On appeal from the Superior Court of New Jersey, Law
Division, Union County, Docket No. L-1779-18.
Michael A. Rabasca argued the cause for appellant (The
Epstein Law Firm, PA, attorneys; Michael J. Epstein,
of counsel and on the briefs; Michael A. Rabasca, on
the briefs).
Joseph B. O'Toole, Jr. argued the cause for respondent
(O'Toole, Couch & Della Rovere, LLC, attorneys;
Joseph B. O'Toole, Jr., on the brief).
PER CURIAM
In this automobile insurance coverage dispute, plaintiff Christopher
Ricciardi appeals from June 30, 2020 Law Division orders, dismissing his
complaint against defendant Allstate Insurance Company on the parties' cross -
motions for summary judgment. On appeal, plaintiff reprises his argument that
he was a "resident relative" as defined in his brother's Allstate policy, entitli ng
plaintiff to underinsured motorist (UIM) coverage. He further maintains
Allstate should be precluded, under equitable principles, from belatedly denying
coverage on the ground that plaintiff's personal vehicle was insured under
another automobile policy. We reject these contentions and affirm.

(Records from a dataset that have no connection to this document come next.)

(* ===== verification/BitWriter.v ===== *)
(** Writing the bit-level syntax of a coded header (crates/encode/src/bitstream.rs): the
    bit writer, the Exp-Golomb codes and emulation prevention, with what each writes as
    a list of bits. *)

From S2P Require Import Prelude.

Record BitWriter := mkBitWriter { bw_out : list Z; bw_bits : Z }.
#[export] Instance BitWriter_eta : Eta BitWriter := fun w => mkBitWriter (bw_out w) (bw_bits w).

(** [out.fill(0)]. *)
Definition BitWriter_new (out : list Z) : BitWriter := mkBitWriter (map (fun _ => 0) out) 0.

Definition BitWriter_bit_len (w : BitWriter) : Z := bw_bits w.

Definition BitWriter_finish (w : BitWriter) : list Z :=
  let bytes := (bw_bits w + 7) / 8 in
  default [] (get_range (bw_out w) 0 bytes).

Definition BitWriter_bit (w : BitWriter) (set : bool) : BitWriter * bool :=
  let index := bw_bits w / 8 in
  match get_at (bw_out w) index with
  | None => (w, false)
  | Some byte =>
      let w := if set then w <| bw_out := put_at (bw_out w) index (Z.lor byte (Z.shiftr 0x80 (bw_bits w mod 8))) |> else w in
      (w <| bw_bits := wadd 64 (bw_bits w) 1 |>, true)
  end.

We summarize the relevant facts from the record before the motion judge
in a light most favorable to the non-moving party. Ben Elazar v. Macrietta
Cleaners, Inc., 230 N.J. 123, 135 (2017).
Plaintiff was injured in a January 15, 2017 collision with an underinsured
motorist while driving his brother's pickup truck during their move to Florida.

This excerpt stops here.